* _EXERCISE DIRECTIONS_
Locate the line that contains "apply (Hkn j)." in the entries below, then repeat it and every following line through the line that contains "Lemma collision_check_ok reg", exactly, and no others.

* _Dataset entries_
-=-=-=-=-

Lemma remove_provider_ok r pid : registry_ok r → registry_ok (remove_provider pid r).
Proof.
  intros [He Hs Hv Hi Hc]. destruct (remove_provider_parts r pid) as (HP & HS & HX).
  split; rewrite ?HP, ?HS, ?HX.
  - intros p e [_ Hp]%lookup_delete_Some. by apply He.
  - intros p e [_ Hp]%lookup_delete_Some. by eapply Hs.
  - intros sv p. setoid_rewrite lookup_delete_Some. split.
    + intros Hsv. assert (service_to_provider r !! sv = Some p ∧ p ≠ pid) as [Hp Hne].
      { destruct (providers r !! pid) as [e|] eqn:E; simpl in Hsv.
        - destruct (service_id e) as [s|] eqn:Es.
          + apply lookup_delete_Some in Hsv as [Hne Hsv]. split; [done|]. intros ->.
            apply Hv in Hsv as (e' & He' & Hs'). congruence.
          + split; [done|]. intros ->. apply Hv in Hsv as (e' & He' & Hs'). congruence.
        - split; [done|]. intros ->. apply Hv in Hsv as (e' & He' & Hs'). congruence. }
      apply Hv in Hp as (e & ? & ?). exists e. naive_solver.
    + intros (e & [Hne Hp] & Hsv). assert (service_to_provider r !! sv = Some p) as Hin
        by (apply Hv; eauto).
      destruct (providers r !! pid) as [e'|] eqn:E; simpl; [|done].
      destruct (service_id e') as [s|] eqn:Es; [|done]. rewrite lookup_delete_ne; [done|].
      intros ->. assert (service_to_provider r !! sv = Some pid) by (apply Hv; eauto). congruence.
  - by apply index_remove.
  - intros p1 p2 e1 e2 Hne [_ H1]%lookup_delete_Some [_ H2]%lookup_delete_Some. by eapply Hc.
Qed.

(** Installing an entry for [pid], owned by [service_id e]. *)
Definition install (pid : string) (e : ProviderRegistration) (r : SurfaceRegistryInner)
    : SurfaceRegistryInner :=
  upsert_provider pid e
    match service_id e with
    | Some sv => set_service_to_provider (<[sv := pid]> (service_to_provider r)) r
    | None => r
    end.

Lemma install_parts pid e r :
  providers (install pid e r) = <[pid := e]> (providers r)
  ∧ service_to_provider (install pid e r) =
    match service_id e with
    | Some sv => <[sv := pid]> (service_to_provider r)
    | None => service_to_provider r
    end.
Proof. unfold install. by destruct (service_id e). Qed.

Lemma install_ok r pid e :
  registry_ok r → entry_ok pid e → is_Some (scope_key e) →
  (∀ p e', p ≠ pid → providers r !! p = Some e' → compatible e e' ∧ compatible e' e) →
  (∀ sv p, service_id e = Some sv → service_to_provider r !! sv = Some p → p = pid) →
  (∀ e', providers r !! pid = Some e' → service_id e' = service_id e) →
  registry_ok (install pid e r).
Proof.
  intros [He Hs Hv Hi Hc] Hok Hscope Hcomp Hown Hsame.
  destruct (install_parts pid e r) as [HP HS]. split; rewrite ?HP, ?HS.
  - intros p e' [[<- <-]|[_ Hp]]%lookup_insert_Some; [done|by apply He].
  - intros p e' [[<- <-]|[_ Hp]]%lookup_insert_Some; [done|by eapply Hs].
  - intros sv p. setoid_rewrite lookup_insert_Some. split.
    + intros Hsv. destruct (service_id e) as [s|] eqn:Es.
      * apply lookup_insert_Some in Hsv as [[<- <-]|[Hne Hsv]]; [by exists e; auto|].
        apply Hv in Hsv as (e' & He' & Hs'). exists e'. split; [|done].
        right. split; [|done]. intros ->. apply Hsame in He'. congruence.
      * apply Hv in Hsv as (e' & He' & Hs'). exists e'. split; [|done].
        right. split; [|done]. intros ->. apply Hsame in He'. congruence.
    + intros (e' & [[<- <-]|[Hne Hp]] & Hsv).
      * rewrite Hsv. apply lookup_insert_eq.
      * assert (service_to_provider r !! sv = Some p) as Hin by (apply Hv; eauto).
        destruct (service_id e) as [s|] eqn:Es; [|done].
        rewrite lookup_insert_ne; [done|]. intros ->. destruct Hne. symmetry. by eapply Hown.
  - unfold install. destruct (service_id e); by apply index_upsert.
  - intros p1 p2 e1 e2 Hne [[<- <-]|[Hn1 H1]]%lookup_insert_Some
      [[<- <-]|[Hn2 H2]]%lookup_insert_Some; [done| | |by apply (Hc p1 p2)].
    + by apply (Hcomp p2).
    + by apply (Hcomp p1).
Qed.

(** ** Rotation of a service's provider *)

Lemma restore_take r sv pid r' backup :
  registry_ok r → take_rotation_backup sv pid r = (r', backup) →
  restore_rotation_backup sv backup r' = r.
Proof.
  intros Hok. unfold take_rotation_backup.
  destruct (service_to_provider r !! sv) as [old|] eqn:Es; [|by intros [= <- <-]].
  case_decide; [|by intros [= <- <-]].
  pose proof Es as (e & He & Hsv)%(ok_service _ Hok). rewrite He. intros [= <- <-].
  unfold restore_rotation_backup. destruct (remove_provider_parts r old) as (HP & HS & HX).
  pose proof (index_upsert _ _ old e (ok_index _ (remove_provider_ok _ old Hok))) as Hidx.
  rewrite HP, insert_delete_id in Hidx by done.
  assert (surface_to_providers (upsert_provider old e (remove_provider old r))
          = surface_to_providers r) as HI by exact (index_unique _ _ _ Hidx (ok_index _ Hok)).
  unfold set_service_to_provider. rewrite HI.
  assert (providers (upsert_provider old e (remove_provider old r)) = providers r) as ->.
  { unfold upsert_provider. simpl. by rewrite HP, insert_delete_id. }
  assert (service_to_provider (upsert_provider old e (remove_provider old r))
          = delete sv (service_to_provider r)) as ->.
  { unfold upsert_provider. simpl. rewrite HS, He. simpl. by rewrite Hsv. }
  rewrite insert_delete_id by done. by destruct r.
Qed.

Lemma take_rotation_ok r sv pid r' backup :
  registry_ok r → take_rotation_backup sv pid r = (r', backup) →
  registry_ok r'
  ∧ (∀ p, service_to_provider r' !! sv = Some p → p = pid)
  ∧ (∀ p e, providers r' !! p = Some e → providers r !! p = Some e).
Proof.
  intros Hok. unfold take_rotation_backup.
  destruct (service_to_provider r !! sv) as [old|] eqn:Es.
  - case_decide as Hne.
    + pose proof Es as (e & He & Hsv)%(ok_service _ Hok). rewrite He. intros [= <- <-].
      destruct (remove_provider_parts r old) as (HP & HS & _).
      split; [by apply remove_provider_ok|]. rewrite HP, HS, He. simpl. rewrite Hsv. split.
      * intros p. by rewrite lookup_delete_eq.
      * by intros p e' [_ ?]%lookup_delete_Some.
    + intros [= <- <-]. split_and!; [done| |done]. intros p Hp.
      rewrite Es in Hp. destruct (decide (old = pid)); naive_solver.
  - intros [= <- <-]. split_and!; [done| |done]. intros p Hp. congruence.
Qed.

(** ** Reading the admission checks *)

Lemma push_if_nil b x : push_if b x = [] ↔ b = false.
Proof. by destruct b. Qed.

Lemma basics_ok cfg source reg tenant :
  basics cfg source reg tenant = Ok tt ↔
  basics_reasons parse_uuid payload_bytes debug_str cfg source reg tenant = [].
Proof. unfold validate_registration_basics. by destruct (basics_reasons _ _ _ _ _ _ _). Qed.

Lemma basics_facts cfg source reg tenant :
  basics cfg source reg tenant = Ok tt →
  provider_kind (provider reg) = source
  ∧ namespace_violation source (provider_id (provider reg)) = None
  ∧ (source = Service → binding_reasons parse_uuid tenant (effective_tenant_binding reg) = [])
  ∧ NoDup (sid <$> surfaces reg)
  ∧ Forall (surface_admitted source) (surfaces reg).
Proof.
  rewrite basics_ok. unfold basics_reasons. intros H. repeat apply app_nil in H as [? H].
  rewrite push_if_nil in *. assert (provider_kind (provider reg) = source) as Hk
    by (by destruct (bool_decide_reflect (provider_kind (provider reg) = source))).
  unfold contract_reasons in H. destruct (validate_against _ _) as [[]|] eqn:Ev; [|done].
  apply validate_against_ok in Ev as (_ & Hnd & Had). rewrite Hk in Had.
  split_and!; [done| | |done|done].
  - by destruct (namespace_violation _ _).
  - by intros ->.
Qed.

Lemma basics_service cfg reg tenant :
  basics cfg Service reg tenant = Ok tt →
  starts_with "service." (provider_id (provider reg)) = true.
Proof.
  intros (_ & Hns & _)%basics_facts. unfold namespace_violation in Hns.
  by destruct (starts_with "service." _).
Qed.

Lemma normalize_effective i :
  effective_http_method (normalize_interaction i) = effective_http_method i.
Proof. unfold effective_http_method. simpl. unfold effective_http_method. by repeat case_decide. Qed.

Lemma matching_normalize l id m :
  matching (map normalize_interaction l) id m = map normalize_interaction (matching l id m).
Proof.
  unfold matching. induction l as [|i l IH]; [done|]. rewrite map_cons, !filter_cons, normalize_effective.
  simpl. rewrite IH. by case_decide.
Qed.

Lemma matching_normalize_one l id m i :
  matching l id m = [i] → ∃ j, matching (map normalize_interaction l) id m = [j].
Proof. intros H. rewrite matching_normalize, H. by eexists. Qed.

Lemma normalize_admitted pk s : surface_admitted pk s → surface_admitted pk (normalize_surface s).
Proof.
  intros [Hk Hu Hr Hs Hq Hm Hkn Hcl Hinv].
  assert (∀ i, i ∈ interactions (normalize_surface s) →
    ∃ j, i = normalize_interaction j ∧ j ∈ interactions s) as Hn
    by (intros i (j & -> & Hj)%list_elem_of_fmap; eauto).
  split; simpl; [done|..].
  - replace (pair_key <$> map normalize_interaction (interactions s))
      with (pair_key <$> interactions s); [done|].
    change (map normalize_interaction (interactions s))
      with (normalize_interaction <$> interactions s).
    rewrite <-list_fmap_compose. apply list_fmap_ext. intros _ i _. unfold pair_key. simpl.
    by rewrite normalize_effective.
  - intros x Hx. destruct (Hr x Hx) as [Hrefs Hsrc]. split; [|done].
    intros id m Hin. destruct (Hrefs id m Hin) as [i Hi]. by eapply matching_normalize_one.
  - intros i step (j & -> & Hj)%Hn Hw Hstep. destruct (Hs j step Hj Hw Hstep) as [H1 H2].
    split; intros id Hid; [destruct (H1 id Hid)|destruct (H2 id Hid)];
      by eapply matching_normalize_one.
  - intros d op Hd Hop. destruct (Hq d op Hd Hop). by eapply matching_normalize_one.
  - intros i (j & -> & Hj)%Hn. rewrite normalize_effective. by apply (Hm j).
  - intros i (j & -> & Hj)%Hn. rewrite normalize_effective. by apply (Hkn j).
  - intros i (j & -> & Hj)%Hn. by apply (Hcl j).
  - intros i (j & -> & Hj)%Hn. by apply (Hinv j).
Qed.

Lemma parse_required_ok what surface v a rs :
  parse_required_action what surface v = (a, rs) → rs = [] → action_is v a.
Proof.
  unfold parse_required_action, parse_action, action_is. destruct v as [v|]; [|by intros [= <- <-]].
  destruct (Action.from_str v); intros [= <- <-]; [eauto|done].
Qed.

Lemma parse_surface_actions_ok reg actions :
  parse_surface_actions reg = Ok actions → Forall2 actions_ok (surfaces reg) actions.
Proof.
  unfold parse_surface_actions.
  destruct (concat _) eqn:E; [|done]. intros [= <-]. revert E.
  induction (surfaces reg) as [|s l IH]; simpl; [constructor|].
  intros [[Hd Hi]%app_nil Hl]%app_nil. constructor; [|by apply IH]. split; simpl.
  - eapply parse_required_ok; [apply surjective_pairing|done].
  - revert Hi. induction (interactions s) as [|i l' IHi]; simpl; [constructor|].
    intros [Hi Hr]%app_nil. constructor; [|by apply IHi].
    eapply parse_required_ok; [apply surjective_pairing|done].
Qed.

Lemma collision_check_ok reg s p e t :
  collision_check reg s p e t = Ok tt → sid s = sid t →
  targeting (descriptor s) = Targeted ∧ targeting (descriptor t) = Targeted ∧ s = t.
Proof.
  unfold collision_check. intros H Hid. rewrite decide_False in H by naive_solver.
  destruct (bool_decide (_ = BuiltIn) && _); [done|].
  case_decide as Ht; [done|]. case_decide as Heq; [done|].
  destruct (targeting (descriptor s)), (targeting (descriptor t)); naive_solver.
Qed.

Lemma collisions_ok r reg :
  validate_contract_collisions parse_uuid r reg = Ok tt →
  is_Some (effective_scope_key parse_uuid (effective_tenant_binding reg))
  ∧ ∀ e p e', registration e = reg → p ≠ provider_id (provider reg) →
      providers r !! p = Some e' → compatible e e' ∧ compatible e' e.
Proof.
  unfold validate_contract_collisions.
  destruct (effective_scope_key _ _) as [key|] eqn:Ek; [|done].
  rewrite for_each_ok, Forall_forall. intros H. split; [by eexists|].
  intros e p e' Hreg Hne Hp.
  assert (scope_key e = scope_key e' → ∀ s t, s ∈ surfaces (registration e) →
    t ∈ surfaces (registration e') → sid s = sid t →
    targeting (descriptor s) = Targeted ∧ targeting (descriptor t) = Targeted ∧ s = t) as Hall.
  { rewrite Hreg. intros Hkey s t Hs Ht Hid. specialize (H s Hs).
    rewrite for_each_ok, Forall_forall in H.
    specialize (H (p, e') (proj2 (elem_of_map_to_list _ _ _) Hp)). simpl in H.
    rewrite decide_False in H by done. rewrite decide_True in H by congruence.
    rewrite for_each_ok, Forall_forall in H. eapply collision_check_ok; [by apply H|done]. }
  split.
  - intros Hkey s t Hs Ht Hid. naive_solver.
  - intros Hkey s t Hs Ht Hid. symmetry in Hkey, Hid.
    destruct (Hall Hkey t s Ht Hs Hid) as (? & ? & ->). done.
Qed.

Lemma admission_ok r reg sv app :
  admission r reg sv app = Ok tt →
  (∀ s e s', sv = Some s → providers r !! provider_id (provider reg) = Some e →
     service_id e = Some s' → s' = s)
  ∧ validate_contract_collisions parse_uuid r reg = Ok tt.
Proof.
  unfold validate_registration_admission_locked. intros H. inv_ok. split; [|done].
  intros s e s' -> He Hs. rewrite He, Hs in Ha. case_decide; [done|].
  by destruct (decide (s' = s)).
Qed.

-=-=-=-=-

* _WORKED SOLUTION_
  - intros i (j & -> & Hj)%Hn. rewrite normalize_effective. by apply (Hkn j).
  - intros i (j & -> & Hj)%Hn. by apply (Hcl j).
  - intros i (j & -> & Hj)%Hn. by apply (Hinv j).
Qed.

Lemma parse_required_ok what surface v a rs :
  parse_required_action what surface v = (a, rs) → rs = [] → action_is v a.
Proof.
  unfold parse_required_action, parse_action, action_is. destruct v as [v|]; [|by intros [= <- <-]].
  destruct (Action.from_str v); intros [= <- <-]; [eauto|done].
Qed.

Lemma parse_surface_actions_ok reg actions :
  parse_surface_actions reg = Ok actions → Forall2 actions_ok (surfaces reg) actions.
Proof.
  unfold parse_surface_actions.
  destruct (concat _) eqn:E; [|done]. intros [= <-]. revert E.
  induction (surfaces reg) as [|s l IH]; simpl; [constructor|].
  intros [[Hd Hi]%app_nil Hl]%app_nil. constructor; [|by apply IH]. split; simpl.
  - eapply parse_required_ok; [apply surjective_pairing|done].
  - revert Hi. induction (interactions s) as [|i l' IHi]; simpl; [constructor|].
    intros [Hi Hr]%app_nil. constructor; [|by apply IHi].
    eapply parse_required_ok; [apply surjective_pairing|done].
Qed.

Lemma collision_check_ok reg s p e t :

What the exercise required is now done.